The mechanism of action by which 13-M exerts its effect is highly selective; it provides its cardioprotective effect by inhibiting the adrenergic contractility (inotropic) of the heart, without affecting the heart rate (chronotropic). The preventive effect on contractility, and thus energy demand, makes 13-M well suited for limiting the myocardial infarction size in patients being treated by percutaneous coronary intervention (PCI; “stenting”). PCI is associated with adrenergic stress and ischemic reperfusion injury (IRI) when the myocardium is re-perfused.
Figure 2: Protein kinase A (PKA)-A-kinase anchoring protein (AKAP)18d–phospholamban (PLB)–sarcoplasmic reticulum Ca2+-ATPase (SERCA)2 complex.
A. Resting situation, no adrenergic drive, low heart rate, SERCA2 inhibited by PLB with low ATP- and energy consumption and low contractility.
B. Adrenergic stimulation paces the heart, increased heart rate. SERCA2 released from PLB inhibition by PKA phosphorylation. Fast Ca 2+ reabsorption, high ATP- and energy consumption and increased contractility.

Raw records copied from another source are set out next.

(** * FastPitch feature extraction ([extract_mels.py]): alignment and
      pitch-target derivation

    A shallow embedding of the pure parts of [extract_mels.py] and of the
    control flow of [main] that decides how durations, pitch vectors and
    trimmed arrays are produced.

    Conventions.
    - Python integers, tensor lengths and frame counts are [Z]; [//] and [%]
      are [Z.div] and [Z.modulo], which round like Python's (towards minus
      infinity, sign of the divisor).
    - Times and attention weights are floats in the source.  Where only
      order, sums, means and ceilings matter they are embedded as exact
      rationals [Q], the pitch track that [calculate_pitch] averages
      included; in the normaliser, which takes a square root, pitch values
      are reals [R].  Rounding error is outside the model.
    - A Python exception is a value of [exn]; code that may raise returns a
      [result].  A local name that may be read before it is bound carries an
      [option]: [None] is "unbound". *)

From Stdlib Require Import ZArith List Bool Lia String Ascii.
From Stdlib Require Import QArith Qround.
From Stdlib Require Import Reals Lra.
Import ListNotations.

Local Open Scope string_scope.
Local Open Scope list_scope.
Local Open Scope Z_scope.

(** ** Exceptions and the error monad *)

Inductive exn : Type :=
| UnboundLocalError (name : string)
| IndexError
| KeyError (key : string)
| ZeroDivisionError
| ValueError (msg : string)
| AssertionError (msg : string)
| OverflowError (msg : string)
| RuntimeError (msg : string).

Inductive result (A : Type) : Type :=
| Ok (a : A)
| Raise (e : exn).

Arguments Ok {A} a.
Arguments Raise {A} e.

Definition bind {A B : Type} (c : result A) (k : A -> result B) : result B :=
  match c with
  | Ok a => k a
  | Raise e => Raise e
  end.

Notation "x <- c ;; k" := (bind c (fun x => k))
  (at level 61, c at next level, right associativity).
Notation "' p <- c ;; k" := (bind c (fun p => k))
  (at level 61, p pattern, c at next level, right associativity).

Definition assert_ (b : bool) (msg : string) : result unit :=
  if b then Ok tt else Raise (AssertionError msg).
(** * Seafood purchasing app: quota ledger, purchase-order numbering and
      the shipment approval workflow

    A shallow embedding of the TypeScript sources

      - [utils/purchaseOrderUtils.ts]   (purchase-order numbers),
      - [utils/dateUtils.ts]            (Sunday-aligned weeks),
      - [hooks/useAppState.tsx]         ([appReducer], [getQuotaStatus]),
      - [components/PurchaseForm.tsx]   ([handleSubmit]),
      - [components/PendingPurchases.tsx] ([handleApproveShipment]),
      - [components/Settings.tsx]       ([handleProductChange], [handleSave]),
      - [components/PurchasesList.tsx]  (the listed shipments, the arrival badge),
      - [utils/analytics.ts]            (date ranges, the summary and the chart),

    followed by the properties of the specification that concern them and by
    further properties of the sources.

    Modelling conventions.
      - A JavaScript [number] holding pounds or a quota is a rational ([Q]);
        sums are compared with [==].  Rounding of IEEE doubles, [NaN] and the
        infinities are outside the model.
      - A JavaScript [Date] is its time value, an integer number of
        milliseconds since the epoch ([Z]); the local time zone is UTC, so a
        calendar day always lasts 86400000 ms.
      - [new Date()] and [Date.now()] are read from an explicit clock argument.
      - The functions of the date-fns library ([startOfWeek], [format]) and the
        built-in methods of [Date], [String] and [parseInt] are written out
        from their documented behaviour, on ASCII strings.
      - Arrays are lists; [filter], [map], [find], [some] and [reduce] are
        [filter], [map], [find], [existsb] and [fold_left].
      - An optional field is an [option].
      - Notification calls (Slack, SMS) and React local state do not touch the
        store and are left out. *)

From Stdlib Require Import ZArith QArith Qabs Lia List Bool.
From Stdlib Require Import Ascii String.
From Stdlib Require Import DecimalString.
From Stdlib Require DecimalPos.
From Stdlib Require Import Sorted.
Import ListNotations.
(** Lines 22-27: [CREATE TABLE IF NOT EXISTS]. *)
Definition SqliteDAG_init (db : database)
    (table source sink : string) : result (database * SqliteDAG) :=
  let self := {| table_name := table;
                 source_field := source; sink_field := sink |} in
  match main db !! table with
  | Some _ => Return (db, self)
  | None =>
      if decide (source = sink) then
        Raise (OperationalError "duplicate column name")
      else
        Return ({| main := <[table :=
                     {| source_column := source; sink_column := sink;
                        rows := [] |}]> (main db);
                   working_dag := working_dag db |}, self)
  end.

(** The columns [{source}] and [{sink}] of [{table}], resolved. *)
Definition resolve (db : database) (self : SqliteDAG)
    : result (table * (K * K → K) * (K * K → K)) :=
  match main db !! table_name self with
  | None => Raise (OperationalError "no such table")
  | Some t =>
      match column_of t (source_field self), column_of t (sink_field self) with
      | Some src, Some snk => Return (t, src, snk)
      | _, _ => Raise (OperationalError "no such column")
      end
  end.
(** * Rediver SDK, package [core]: scanner execution and finding normalisation

    A shallow embedding of [pkg/core/exec.go] (process runner, stream
    capture) and of the normalisation helpers that follow it in the same
    package (fingerprints, CVSS selection, severity and package-type
    mapping), with the properties of the specification stated over it.

    Conventions.
    - A Go [string] is a byte string: Rocq's [string], one [ascii] per byte.
    - A Go [[]byte] is a [list Byte.byte].
    - Go's [int], [int64] and [time.Duration] are [Z].
    - Go's [float64] is Rocq's primitive binary64 [float].
    - A Go [map[K]V] is a [gmap K V]. *)

From Stdlib Require Import ZArith List String Ascii Bool Lia Floats DecimalString.
From stdpp Require Import base option list gmap strings.

Set Warnings "-inexact-float,-abstract-large-number".

Open Scope Z_scope.
Open Scope string_scope.

(* ===================================================================== *)
(** * Byte strings *)
(* ===================================================================== *)

(** The byte with code [n]. *)
Definition chr (n : N) : ascii := ascii_of_N n.

(** The string of the bytes with the given codes. *)
Fixpoint str_of_codes (l : list N) : string :=
  match l with
  | [] => ""
  | n :: l' => String (chr n) (str_of_codes l')
  end.

(** Every byte of [s] satisfies [P]. *)
Fixpoint all_bytes (P : ascii -> bool) (s : string) : bool :=
  match s with
  | EmptyString => true
  | String c s' => P c && all_bytes P s'
  end.

(* ===================================================================== *)
(** * Scanner execution *)
(* ===================================================================== *)

(** ** What the Go runtime and the operating system contribute

    [os/exec], [context] and [bufio] are not part of the repository; they
    are described here as far as the runner can observe them. *)

(** How a process ended ([os.ProcessState]). *)
Inductive ProcessState :=
| Exited (code : Z)
| Signaled (sig : Z).

Definition SIGKILL : Z := 9.

(** [ProcessState.ExitCode]: -1 for a process ended by a signal. *)
Definition ProcessState_ExitCode (ps : ProcessState) : Z :=
  match ps with
  | Exited code => code
  | Signaled _ => -1
  end.

(** [ProcessState.Success] *)
Definition ProcessState_Success (ps : ProcessState) : bool :=
  match ps with
  | Exited code => (code =? 0)%Z
  | Signaled _ => false
  end.

(** The values of Go's [error] interface met by the runner.  The dynamic
    type [*exec.ExitError] is the constructor [ExitError]. *)
Inductive error :=
| ErrNotFound
| ErrPermission
| ErrPipe
| ErrWaitFailed
| DeadlineExceeded
| Canceled
| ExitError (ps : ProcessState)
| Errorf (msg : string) (wrapped : error).

(** How a pipe's [Read] finally fails: with [io.EOF], or with another
    error. *)
Inductive read_end := EOF | ReadFailed.

(** One output pipe of the child: the bytes it delivers, then its end. *)
Record Stream := mkStream {
  delivered : list Byte.byte;
  ending : read_end
}.

(** A [context.Context]: the time, in nanoseconds from the call, after
    which it is done ([None]: never), and its [Err()] from then on. *)
Record Context := mkContext {
  done_in : option Z;
  ctx_err : error
}.

Definition Background : Context := mkContext None Canceled.
Fixpoint seq_of (f : N -> regex) (s : jsstring) : regex :=
  match s with
  | [] => Eps
  | [c] => f c
  | c :: s' => Seq (f c) (seq_of f s')
  end.

(** A literal text, and the same under [i]. *)
Definition str (s : string) : regex := seq_of lit (js s).
Definition stri (s : string) : regex := seq_of liti (js s).

Fixpoint alts (rs : list regex) : regex :=
  match rs with
  | [] => Eps
  | [r] => r
  | r :: rs' => Alt r (alts rs')
  end.

End Regex.

Import Regex.
Local Open Scope string_scope.
Local Open Scope list_scope.
Local Open Scope nat_scope.

(** [s.substring(a, b)] and [s.substring(a)] on arbitrary integers: both
    ends are clamped to [0 .. length s] and swapped when out of order. *)
Definition clampIndex (s : jsstring) (z : Z) : nat := Nat.min (Z.to_nat z) (length s).

Definition substringZ (s : jsstring) (a b : Z) : jsstring :=
  let a' := clampIndex s a in
  let b' := clampIndex s b in
  substring s (Nat.min a' b') (Nat.max a' b').

Definition substringFromZ (s : jsstring) (a : Z) : jsstring :=
  substring_from s (clampIndex s a).

Definition indexOfZ (s p : jsstring) : Z :=
  match indexOf s p with
  | Some i => Z.of_nat i
  | None => (-1)%Z
  end.

(** [a || b] on strings: the empty string is falsy. *)
Definition orElse (a b : jsstring) : jsstring :=
  match a with [] => b | _ :: _ => a end.

(** ** The page as the in-page scripts see it *)

Inductive tag : Type := TSection | TDiv | TArticle | TMain | TOther.

Definition tag_eqb (a b : tag) : bool :=
  match a, b with
  | TSection, TSection | TDiv, TDiv | TArticle, TArticle
  | TMain, TMain | TOther, TOther => true
  | _, _ => false
  end.

(** An [li] descendant: its text and the top and height of its bounding
    client rectangle (CSS pixels, relative to the viewport). *)
Record ListItem : Type := {
  li_textContent : jsstring;
  li_top : Q;
  li_height : Q
}.

Record Element : Type := {
  el_tag : tag;
  el_role : option jsstring;
  el_textContent : jsstring;
  el_top : Q;
  el_items : list ListItem          (* [el.querySelectorAll("li")] *)
}.

(** The document at one moment, elements in document order. *)
Record Dom : Type := {
  dom_title : jsstring;
  dom_bodyText : jsstring;
  innerHeight : Z;
  scrollHeight : Z;
  dom_elements : list Element
}.

Inductive selector : Type := SelTag (t : tag) | SelRoleRegion.

Definition sel_matches (s : selector) (el : Element) : bool :=
  match s with
  | SelTag t => tag_eqb t (el_tag el)
  | SelRoleRegion =>
      match el_role el with
      | Some r => jseqb r (js "region")
      | None => false
      end
  end.

(** [document.querySelectorAll] of a selector list. *)
Definition querySelectorAll (sels : list selector) (d : Dom) : list Element :=
  filter (fun el => existsb (fun s => sel_matches s el) sels) (dom_elements d).

(** [top >= 0 && top <= window.innerHeight]. *)
Definition inViewport (d : Dom) (top : Q) : bool :=
  Qle_bool 0 top && Qle_bool top (inject_Z (innerHeight d)).

(** ** Section classifier *)

Definition seqs (rs : list regex) : regex := fold_right Seq Eps rs.

Definition excludePatterns : list jsstring :=
  map js ["obľúbené"; "oblubene"; "populárne"; "popular"; "favorites";
          "burger central"; "domáca slovenská klasika"; "hlavné jedlá"].

Definition weekdays_sk (tuesday : string) : regex :=
  Group 1 (alts (map stri ["pondelok"; tuesday; "streda"; "štvrtok";
                           "piatok"; "sobota"; "nedeľa"])).

Definition weekdays_en : regex :=
  Group 1 (alts (map stri ["monday"; "tuesday"; "wednesday"; "thursday";
                           "friday"; "saturday"; "sunday"])).

(** [dailyMenuPatterns] as in [scrapeRestaurant] (lines 268-272) and in
    [extractMenuFromScreenshot] (lines 603-607). *)
Definition dailyMenuPatterns : list regex :=
  [ Seq (stri "denné menu ") (weekdays_sk "utorok");
    Seq (stri "daily menu ") weekdays_en;
    Seq (stri "denne menu ") (weekdays_sk "utorok") ].

(** [dailyMenuPatterns] as in [extractItemsFromCurrentViewport]
    (lines 430-434). *)
Definition dailyMenuPatterns_viewport : list regex :=
  [ Seq (stri "denné menu ") (weekdays_sk "utorak");
    Seq (stri "daily menu ") weekdays_en;
    Seq (stri "denne menu ") (weekdays_sk "utorok") ].

(** The callback given to [find]: the three copies in the source differ
    only in their pattern list. *)
Definition sectionTest (patterns : list regex) (el : Element) : bool :=
  match el_textContent el with
  | [] => false
  | _ :: _ =>
      let text := toLowerCase (el_textContent el) in
      if existsb (fun pattern => includes text pattern) excludePatterns then false
      else
        existsb (fun pattern => test pattern text) patterns
        || (includes text (js "denné menu")
            && includes text (js "položiek")
            && negb (existsb (fun pattern => includes text pattern) excludePatterns))
  end.

Definition allSelectors : list selector :=
  [SelTag TSection; SelTag TDiv; SelTag TArticle; SelTag TMain; SelRoleRegion].

(** The classifier of the sampling loop: the first element, in document
    order, among all candidate containers. *)
Definition findSection_step (d : Dom) : option Element :=
  find (sectionTest dailyMenuPatterns) (querySelectorAll allSelectors d).
Lemma Legacy_mirror_bearer_run (rt : Runtime) (config : Config)
      (env : ProcessEnv) (req : RequestView) (tc : TokenCache)
      (ic : option Issuer) (n : nat) :
  uses_client_credentials config env = true ->
  truthy (getStreamId config env req) = true ->
  body_serialises rt req = true ->
  match Legacy.getAccessToken rt (token_config config env)
                              (start tc ic (3 + n)) with
  | (Normal token, w') =>
      exists d logs,
        Legacy.mirror rt config env req NextFunction (start tc ic n)
        = (Normal tt,
           mkWorld (tokenCache w') (issuerCache w') (S (steps w'))
                   (trace w' ++ EvSuspend :: d :: EvNext :: EvSuspend :: logs)%list)
        /\ is_dispatch d = true
        /\ authorizations [d] = [Some ("Bearer " ++ token)]
        /\ forallb is_console_error logs = true
  | (Thrown _, w') =>
      Legacy.mirror rt config env req NextFunction (start tc ic n)
      = (Normal tt,
         mkWorld (tokenCache w') (issuerCache w') (steps w')
                 (trace w' ++ [EvSuspend; EvNext])%list)
  end.
Proof.
  intros Hcc Hsid Hcap.
  destruct (Legacy_capture_request_ok rt req (getStreamId config env req)
              (start tc ic n) Hcap) as (rd & Hrd & _).
  cbn [start tokenCache issuerCache steps trace] in Hrd.
  unfold uses_client_credentials in Hcc.
  assert (Hrun : Legacy.mirror rt config env req NextFunction (start tc ic n)
                 = match Legacy.getAccessToken rt (token_config config env)
                                               (start tc ic (3 + n)) with
                   | (Normal token, w') =>
                       Legacy.dispatch rt
                         (js_or_default
                            (js_or (ingestGatewayUrl config) (FRKR_INGEST_URL env))
                            "http://localhost:8082")
                         rd ("Bearer " ++ token) NextFunction
                         (record_event EvSuspend w')
                   | (Thrown _, w') =>
                       Legacy.call_next NextFunction
                                        (record_event EvSuspend w')
                   end).
  { unfold Legacy.mirror. cbv zeta. rewrite Hsid. cbn [negb].
    rewrite (bind_normal
               (Legacy.capture_request rt req (getStreamId config env req))
               _ (start tc ic n) _ _ Hrd).
    unfold bind at 1. rewrite (build_auth_header_bearer _ _ _ _ _ _ _ Hcc).
    fold (token_config config env).
    change (mkWorld tc ic (3 + n) []) with (start tc ic (3 + n)).
    now destruct (Legacy.getAccessToken rt (token_config config env)
                                        (start tc ic (3 + n)))
      as [[token|e] w']. }
  rewrite Hrun. clear Hrun.
  destruct (Legacy.getAccessToken rt (token_config config env)
                                  (start tc ic (3 + n)))
    as [[token|e] w'].
  - destruct (Legacy_dispatch_trace rt
                (js_or_default (js_or (ingestGatewayUrl config) (FRKR_INGEST_URL env))
                               "http://localhost:8082")
                rd ("Bearer " ++ token) (record_event EvSuspend w'))
      as (d & logs & Hd & H1 & H2 & H3).
    exists d, logs. split; [|repeat split; assumption].
    etransitivity; [exact Hd|]. unfold record_event. simpl_world.
    now rewrite <- app_assoc.
  - unfold Legacy.call_next, emit, record_event. simpl_world.
    now rewrite <- app_assoc.
Qed.
Lemma encode_text_loop_returns n ws r :
  (length ws ≤ n)%nat → returns (encode_text_loop n ws r).
Proof.
  revert ws r. induction n as [|n IH]; intros ws r Hn; (destruct ws as [|w ws]; [by eexists|]).
  { simpl in Hn. lia. }
  cbn [encode_text_loop].
  assert (length (drop 1 (snd (ascii_run true (snd (ascii_run false (w :: ws)))))) ≤ length ws)%nat.
  { rewrite length_drop. destruct (isAscii w) eqn:Hw.
    - pose proof (ascii_run_head true w ws Hw).
      replace (ascii_run false (w :: ws)) with (@nil str, w :: ws) by (simpl; by rewrite Hw).
      simpl in *. lia.
    - pose proof (ascii_run_head false w ws Hw).
      pose proof (ascii_run_length true (snd (ascii_run false (w :: ws)))). lia. }
  destruct (ascii_run false (w :: ws)) as [l ws1]. simpl in H.
  destruct (ascii_run true ws1) as [a ws2]. simpl in H. apply IH. simpl in Hn. lia.
Qed.

Lemma ascii_run_all ws : Forall (λ w, isAscii w = true) ws → ascii_run true ws = (ws, []).
Proof. induction 1 as [|w ws Hw H IH]; simpl; [done|]. by rewrite Hw, IH. Qed.

(** [encodeText] always returns, and returns ASCII text
    unchanged. *)
Theorem encodeText_ascii (s : str) :
  returns (encodeText s) ∧ (isAscii s = true → encodeText s = Ret s).
Proof.
  unfold encodeText. split.
  - destruct (encode_text_loop_returns (length (Split s [SP])) (Split s [SP]) [] ltac:(done)) as [r ->].
    by eexists.
  - intros Hs. pose proof (Split_Forall _ s [SP] Hs) as Hw.
    assert (encode_text_loop (length (Split s [SP])) (Split s [SP]) [] = Ret (Split s [SP])) as ->.
    { pose proof (split_fuel_nonempty (length s) s [SP]) as Hne. fold (Split s [SP]) in Hne.
      destruct (Split s [SP]) as [|w ws] eqn:E; [done|]. cbn [length encode_text_loop].
      replace (ascii_run false (w :: ws)) with (@nil str, w :: ws).
      2:{ inversion Hw as [|? ? H1 H2]; subst. simpl. unfold isAscii at 1. by rewrite H1. }
      rewrite ascii_run_all by done. cbn [app drop]. by destruct (length ws). }
    cbn [mbind outcome_bind]. by rewrite Join_Split.
Qed.

(** The word after a run of ASCII words is lost when
    it is not ASCII. *)
Theorem encodeText_drops_word :
  encodeText ($"a " ++ [xc3; xa9] ++ $" b") = Ret $"a b".
Proof. reflexivity. Qed.

(** ** Phrases *)

Lemma plain_word_ascii w : plain_word w = true → ascii w = w.
Proof.
  unfold plain_word, isBoring. intros [_ H]%andb_true_iff.
  case_if_in H; [done|]. unfold ascii in *. clear Heqb.
  induction w as [|c w IH]; simpl in *; [done|]. apply andb_true_iff in H as [Hc Hw].
  rewrite IH by done. f_equal. revert Hc. clear. revert c. by intros [].
Qed.

Lemma exciting_run_spec ws :
  match ws !! exciting_run ws with
  | Some w => plain_word w = true
  | None => Forall (λ w, plain_word w = false) ws
  end.
Proof.
  induction ws as [|w ws IH]; simpl; [done|].
  destruct (plain_word w) eqn:Hw; simpl; [done|].
  destruct (ws !! exciting_run ws); [done|]. by constructor.
Qed.

Lemma encode_phrase_loop_last n words i buf x :
  last words = Some x → (i < length words)%nat → (length words - i ≤ n)%nat →
  if plain_word x then returns (encode_phrase_loop n words i buf)
  else encode_phrase_loop n words i buf = Panic.
Proof.
  intros Hx. revert i buf. induction n as [|n IH]; intros i buf Hi Hn; [lia|].
  assert (∀ j b, (j < length words)%nat → (i ≤ j)%nat →
    (∃ w, words !! j = Some w ∧ plain_word w = true) →
    if plain_word x then returns (encode_phrase_loop n words (S j) b)
    else encode_phrase_loop n words (S j) b = Panic) as Hstep.
  { intros j b Hj Hij (w & Hw & Hp). destruct (decide (S j < length words)%nat); [apply IH; lia|].
    rewrite last_lookup in Hx. replace (pred (length words)) with j in Hx by lia.
    replace x with w by congruence. rewrite Hp. exists b.
    by destruct n; simpl; rewrite lookup_ge_None_2 by lia. }
  cbn [encode_phrase_loop]. destruct (lookup_lt_is_Some_2 words i Hi) as [w Hw]. rewrite Hw.
  destruct (plain_word w) eqn:Hp; [apply Hstep; eauto|].
  pose proof (exciting_run_spec (drop i words)) as Hr. rewrite lookup_drop in Hr.
  destruct (words !! (i + exciting_run (drop i words))%nat) as [y|] eqn:Hy.
  - apply lookup_lt_Some in Hy as Hlt. apply Hstep; [done | lia | eauto].
  - rewrite last_lookup in Hx. rewrite Forall_lookup in Hr.
    rewrite (Hr (pred (length words) - i)%nat x); [done|].
    rewrite lookup_drop. by replace (i + _)%nat with (pred (length words)) by lia.
Qed.

Lemma encode_phrase_loop_ends n words i buf :
  (length words ≤ i + n)%nat → ends (encode_phrase_loop n words i buf).
Proof.
  revert i buf. induction n as [|n IH]; intros i buf Hn; cbn [encode_phrase_loop];
    (destruct (words !! i) eqn:E; [|done]); apply lookup_lt_Some in E; [lia|].
  case_if; [apply IH; lia|]. case_match; [apply IH; lia | done].
Qed.

Lemma exciting_run_split ws x :
  last ws = Some x → plain_word x = true →
  ∃ a y b, ws = a ++ y :: b ∧ length a = exciting_run ws ∧ List.filter plain_word a = [] ∧ plain_word y = true.
Proof.
  induction ws as [|w ws IH]; intros Hl Hx; [done|]. destruct (plain_word w) eqn:Hw.
  { exists [], w, ws. cbn [exciting_run]. by rewrite Hw. }
  destruct ws as [|v ws]; [simpl in Hl; congruence|].
  destruct (IH Hl Hx) as (a & y & b & E & Hr & Ha & Hy). exists (w :: a), y, b. rewrite E in *.
  split_and!; [done | | cbn [List.filter]; by rewrite Hw | done]. cbn [exciting_run length]. by rewrite Hw, Hr.
Qed.

Lemma filter_last_plain (suf : list str) x :
  last suf = Some x → plain_word x = true → List.filter plain_word suf ≠ [].
Proof.
  intros Hl Hx E. assert (x ∈ suf) as Hin by (apply list_elem_of_lookup; eexists; by rewrite <- last_lookup).
  assert (In x (List.filter plain_word suf)) as Hf by (apply filter_In; split; [by apply list_elem_of_In | done]).
  by rewrite E in Hf.
Qed.

(** The words that need no encoding are kept, the others are dropped. *)
Lemma encode_phrase_loop_keeps n pre suf buf x :
  last suf = Some x → plain_word x = true → (length suf ≤ n)%nat →
  encode_phrase_loop n (pre ++ suf) (length pre) buf
  = Ret (buf ++ (if Nat.ltb 0 (length pre) then [SP] else []) ++ Join (List.filter plain_word suf) [SP]).
Proof.
  revert pre suf buf. induction n as [|n IH]; intros pre suf buf Hl Hx Hn; (destruct suf as [|w suf]; [done|]);
    [simpl in Hn; lia|].
  cbn [encode_phrase_loop]. rewrite list_lookup_middle, drop_app_length by done.
  set (b := if Nat.ltb 0 (length pre) then buf ++ [SP] else buf).
  assert (∀ a y t, w :: suf = a ++ y :: t → List.filter plain_word a = [] → plain_word y = true →
    encode_phrase_loop n (pre ++ w :: suf) (S (length pre + length a)) (b ++ y)
    = Ret (b ++ Join (List.filter plain_word (w :: suf)) [SP])) as Hstep.
  { intros a y t E Ha Hy. rewrite E in *. clear E w suf. rewrite List.filter_app, Ha. cbn [app List.filter]. rewrite Hy.
    replace (pre ++ a ++ y :: t) with ((pre ++ a ++ [y]) ++ t) by by rewrite <- !app_assoc.
    replace (S (length pre + length a)) with (length (pre ++ a ++ [y])) by (rewrite !length_app; simpl; lia).
    destruct t as [|z t].
    - cbn [List.filter Join]. destruct n; cbn [encode_phrase_loop]; by rewrite app_nil_r, lookup_ge_None_2.
    - assert (last (z :: t) = Some x) as Hl'.
      { rewrite last_app, last_cons_cons in Hl. destruct (last (z :: t)) eqn:El; [done|]. by apply last_None in El. }
      rewrite IH; [|done | done | rewrite length_app in Hn; simpl in *; lia].
      rewrite Join_cons by (by eapply filter_last_plain).
      replace (Nat.ltb 0 _) with true by (symmetry; apply Nat.ltb_lt; rewrite !length_app; simpl; lia).
      by rewrite <- !app_assoc. }
  assert (buf ++ (if Nat.ltb 0 (length pre) then [SP] else []) = b) as Hb by (unfold b; case_if; by rewrite ?app_nil_r).
  rewrite (app_assoc buf), Hb. destruct (plain_word w) eqn:Hw.
  - rewrite plain_word_ascii by done. rewrite <- (Hstep [] w suf) by done. by rewrite Nat.add_0_r.
  - destruct (exciting_run_split _ _ Hl Hx) as (a & y & t & E & Hr & Ha & Hy). rewrite <- Hr.
    replace ((pre ++ w :: suf) !! (length pre + length a)%nat) with (Some y).
    2:{ rewrite E, lookup_app_r by lia. symmetry. apply list_lookup_middle. lia. }
    rewrite <- (Hstep a y t) by done. by destruct y.
Qed.

(** C36: what [encodePhrase] makes of a phrase that [simplify] turns into
    [r].  If the last word is an ASCII word of unremarkable characters, the result is
    all such words, joined by spaces, and every other word is dropped; if the last
    word is another one (the empty phrase included), it panics. *)
Theorem encodePhrase_spec (s r x : str)
    (Hs : simplify s = Ret r) (Hx : last (Split r [SP]) = Some x) :
  encodePhrase s
  = if plain_word x then Ret (Join (List.filter plain_word (Split r [SP])) [SP]) else Panic.
Proof.
  unfold encodePhrase. rewrite Hs. cbn [mbind outcome_bind]. destruct (plain_word x) eqn:Hp.
  - by apply (encode_phrase_loop_keeps _ [] _ [] x).
  - assert (0 < length (Split r [SP]))%nat by (destruct (Split r [SP]); simpl; [done | lia]).
    pose proof (encode_phrase_loop_last (length (Split r [SP])) _ 0 [] x Hx ltac:(lia) ltac:(lia)) as H1.
    by rewrite Hp in H1.
Qed.

Lemma encodePhrase_spec_witness :
  encodePhrase $"Joe Q. Public" = Ret $"Joe Public" ∧ encodePhrase $"Joe Q." = Panic.
Proof.
  split.
  - exact (encodePhrase_spec $"Joe Q. Public" $"Joe Q. Public" $"Public" eq_refl eq_refl).
  - exact (encodePhrase_spec $"Joe Q." $"Joe Q." $"Q." eq_refl eq_refl).
Defined.
(** The loop [scan] stands for. *)
Lemma scan_unfold ok p :
  ok x00 = false →
  scan ok p = (c ← NextChar;
               if ok c then _ ← Step 1; w ← scan ok; mret (c :: w) else mret []) p.
Proof.
  intros H0. unfold NextChar, gets, mbind at 1, state_bind at 1. rewrite scan_eq. unfold rest.
  destruct (p_str p !! p_at p) as [c|] eqn:E.
  - rewrite (drop_S _ _ _ E). simpl. destruct (ok c) eqn:Hc.
    + unfold mbind, state_bind, Step, modify. rewrite scan_eq.
      unfold rest, step_by, p_at. simpl. rewrite Nat.add_1_r.
      unfold mret, state_ret, set_state, p_at, p_err. simpl. repeat f_equal. lia.
    + by destruct p as [? [] ? ? ?]; unfold step_by, set_state, p_at, p_err; simpl; rewrite Nat.add_0_r.
  - apply lookup_ge_None_1 in E. rewrite drop_ge by done. rewrite H0. simpl.
    by destruct p as [? [] ? ? ?]; unfold step_by, set_state, p_at, p_err; simpl; rewrite Nat.add_0_r.
Qed.

Lemma step_by_0 p : step_by 0 p = p.
Proof. destruct p as [? [] ? ? ?]. unfold step_by, set_state, p_at, p_err. simpl. by rewrite Nat.add_0_r. Qed.

Lemma step_by_add m n p : step_by n (step_by m p) = step_by (m + n) p.
Proof. unfold step_by, set_state, p_at, p_err. simpl. by rewrite Nat.add_assoc. Qed.

Lemma rest_step n p : rest (step_by n p) = drop n (rest p).
Proof. unfold rest. rewrite drop_drop. done. Qed.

C. Disruption of AKAP18δ –PLB complex prevents PKA phosphorylation and dissociation of PLB and thereby SERCA2 activation. Low ATP- and energy consumption and a negative inotropic effect. C: Catalytic subunit of PKA; R: Regulatory subunit of PKA; SR: Sarcoplasmic reticulum.
13-M preclinical efficacy
In a rat model, 13-M reduced myocardial infarction size assessed by infarction biomarker troponin (figure 3a) and infarction size (figure 3b). Cardiac troponin (cTpl) is a protein found in cardiac muscle fibers that regulate muscular contraction and is commonly used to help detect heart injury and shown to correlate with final infarct size.
Fig 3a. 13-M treatment significantly decreased the level of cardiac troponin (cTnl)
Fig 3b. Final infarct size determined by late-gadolinium -enhancement MRI in rats. Treatment with 13-M showed about 30% decrease in final infarct size.
Heart function was assessed by ultrasound echocardiography after treatment with 13-M in rats (fig 4a,b) and showed that 13-M improves the heart function compared to untreated controls.
Figure 4a. Graphs show difference in left ventricular diameter in diastole (LVDd) and systole (LVDs) and fractional shortening in the groups.
Figure 4b. Representative M-mode echocardiograms 9 days after sham operated animals compared to animals treated with vehicle (control) or 13-M before reperfusion. Red bars outline the left ventricular diameter in diastole (LVDd) and systole (LVDs).
13-M is at Preclincal Product Development stage
13-M is in preclinical development stage. Pharmaceutical product development and preclinical safety, pharmacokinetics and ADME is ongoing at Cadila Pharmaceuticals. Pharmacology studies in animal models is initiated at Contract Research Organizations (CRO) managed by Serca Pharmaceuticals in Europe.